Working from the entries below, give again each line from the first through the one containing "small objects gives, as", exactly and with nothing else.

▶ **Available data**:
==*==

(* ===== verification/Heap.v ===== *)
(** * The kernel heap, as its clients see it

    The state of the kernel heap contains that of the page allocator and of the
    virtual address space, which its clients also use directly.  An allocator of
    small objects gives, as long as it has free objects, addresses that are not
    in use, and does not touch the rest of the kernel while doing so; asked for no
    bytes, it stops the kernel.  KmemHeap shows that the slab allocator is one. *)

From S2P Require Import Prelude Vmem VmPage VmKernel.
Open Scope Z_scope.

Class KernelHeap (K : Type) := {
  kernel_of : K → kstate;
  with_kernel : kstate → K → K;
  heap_alloc : Z → M K Z;
  heap_free : Z → Z → M K unit;
  (** an object at this address, of this size, is in use *)
  heap_live : K → Z → Z → Prop;
  (** so many allocations of at most 256 bytes can be served without new pages *)
  heap_ready : nat → K → Prop;
  kernel_of_with s k : kernel_of (with_kernel s k) = s;
  with_kernel_of k : with_kernel (kernel_of k) k = k;
  heap_ready_with n s k : heap_ready n (with_kernel s k) ↔ heap_ready n k;
  heap_ready_less n k : heap_ready (S n) k → heap_ready n k;
  heap_live_with s k p z : heap_live (with_kernel s k) p z ↔ heap_live k p z;
  heap_alloc_spec n size k :
    heap_ready (S n) k → 0 < size ≤ 256 →
    ∃ p k', heap_alloc size k = Ok (p, k') ∧ kernel_of k' = kernel_of k ∧ heap_ready n k' ∧
      (∀ z, ¬ heap_live k p z) ∧ heap_live k' p size ∧ ∀ q z, heap_live k q z → heap_live k' q z;
  heap_free_spec n p size k :
    heap_ready n k → heap_live k p size →
    ∃ k', heap_free p size k = Ok ((), k') ∧ kernel_of k' = kernel_of k ∧
      (∀ m, heap_ready m k → heap_ready m k') ∧
      ∀ q z, heap_live k q z → q ≠ p → heap_live k' q z;
  heap_alloc_zero k : heap_alloc 0 k = Fatal "assert(size > 0)";
}.

(** A heap that never reuses an address. *)
Record counter_heap := CounterHeap { ch_next : Z; ch_live : list (Z * Z); ch_kernel : kstate }.
#[export] Program Instance counter_heap_ok : KernelHeap counter_heap := {
  kernel_of := ch_kernel;
  with_kernel s k := CounterHeap (ch_next k) (ch_live k) s;
  heap_alloc size k :=
    if 0 <? size then
      Ok (ch_next k, CounterHeap (ch_next k + 1) ((ch_next k, size) :: ch_live k) (ch_kernel k))
    else Fatal "assert(size > 0)";
  heap_free p _ k :=
    Ok ((), CounterHeap (ch_next k) (filter (λ x, x.1 ≠ p) (ch_live k)) (ch_kernel k));
  heap_live k p z := (p, z) ∈ ch_live k;
  heap_ready _ k := ∀ x, x ∈ ch_live k → x.1 < ch_next k;
}.
Next Obligation. done. Qed.
Next Obligation. by intros []. Qed.
Next Obligation. done. Qed.
Next Obligation. done. Qed.
Next Obligation. done. Qed.
Next Obligation.
  simpl. intros n size k Hr Hs. rewrite (proj2 (Z.ltb_lt 0 size)) by lia.
  eexists _, _. split; [done|]. split_and!; simpl; [done| | |by left|by right].
  - intros p [->|Hp]%elem_of_cons; simpl; [lia|]. specialize (Hr p Hp). lia.
  - intros z Hp. specialize (Hr _ Hp). simpl in Hr. lia.
Qed.
Next Obligation.
  simpl. intros n p size k Hn _. eexists. split; [done|]. split_and!; simpl; [done| |].
  - intros m Hr x [_ Hx]%list_elem_of_filter. auto.
  - intros q z Hq Hne. by apply list_elem_of_filter.
Qed.
Next Obligation. done. Qed.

==*==

▶ **Output of the task**:
(* ===== verification/Heap.v ===== *)
(** * The kernel heap, as its clients see it

    The state of the kernel heap contains that of the page allocator and of the
    virtual address space, which its clients also use directly.  An allocator of
    small objects gives, as long as it has free objects, addresses that are not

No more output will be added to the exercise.